§ What is needed
Produce an exact copy of the lines below, starting at the first and ending with the line containing "Import frame telemetry probe.".

§ Working data
(* ===== verification/ProbeProps.v ===== *)
(** * What the probe exchange guarantees

    Who may take over a path's session, that a session's probes are accepted
    once, what an echo may change, and that a restarted peer is readmitted. *)

From stdpp Require Import base tactics list numbers gmap.
From S2P Require Import Prelude Sha256 Float64 Frame FrameProps Telemetry Probe.

Module probe_props.
Import frame telemetry probe.

(** ** The challenges a random source has yet to give *)
Fixpoint draws_upto (n : nat) (r : list Z) : list Z :=
  match n with
  | O => []
  | S n => if (length r <? 8)%nat then []
           else let v := be_get (take 8 r) in
                if v =? 0 then draws_upto n (drop 8 r) else v :: draws_upto n (drop 8 r)
  end.
Definition draws (r : list Z) : list Z := draws_upto (S (length r)) r.

Lemma draws_upto_enough n m r : (length r < n)%nat -> (length r < m)%nat -> draws_upto n r = draws_upto m r.
Proof.
  revert m r. induction n as [|n IH]; intros m r Hn Hm; [lia|]. destruct m as [|m]; [lia|]. cbn [draws_upto].
  destruct (Nat.ltb_spec (length r) 8); [done|].
  rewrite (IH m) by (rewrite length_drop; lia). done.
Qed.

Lemma draw_loop_spec n r : (length r < n)%nat ->
  match draw_loop n r with
  | (r', Ok v) => v <> 0 /\ draws r = v :: draws r'
  | (r', Err e) => e = ErrRand /\ draws r = [] /\ draws r' = []
  | (_, Panic) => False
  end.
Proof.
  revert r. induction n as [|n IH]; intros r Hn; [lia|]. cbn [draw_loop]. unfold readUint64.
  unfold draws at 1 3. cbn [draws_upto].
  destruct (Nat.ltb_spec (length r) 8) as [Hs|Hl]; [done|]. cbv zeta.
  destruct (Z.eqb_spec (be_get (take 8 r)) 0) as [E|E]; cbn [negb].
  - specialize (IH (drop 8 r) ltac:(rewrite length_drop; lia)).
    rewrite (draws_upto_enough (length r) (S (length (drop 8 r))) (drop 8 r)) by (rewrite length_drop; lia).
    exact IH.
  - split; [done|]. f_equal. apply draws_upto_enough; rewrite length_drop; lia.
Qed.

§ Your solution
(* ===== verification/ProbeProps.v ===== *)
(** * What the probe exchange guarantees

    Who may take over a path's session, that a session's probes are accepted
    once, what an echo may change, and that a restarted peer is readmitted. *)

From stdpp Require Import base tactics list numbers gmap.
From S2P Require Import Prelude Sha256 Float64 Frame FrameProps Telemetry Probe.

Module probe_props.
Import frame telemetry probe.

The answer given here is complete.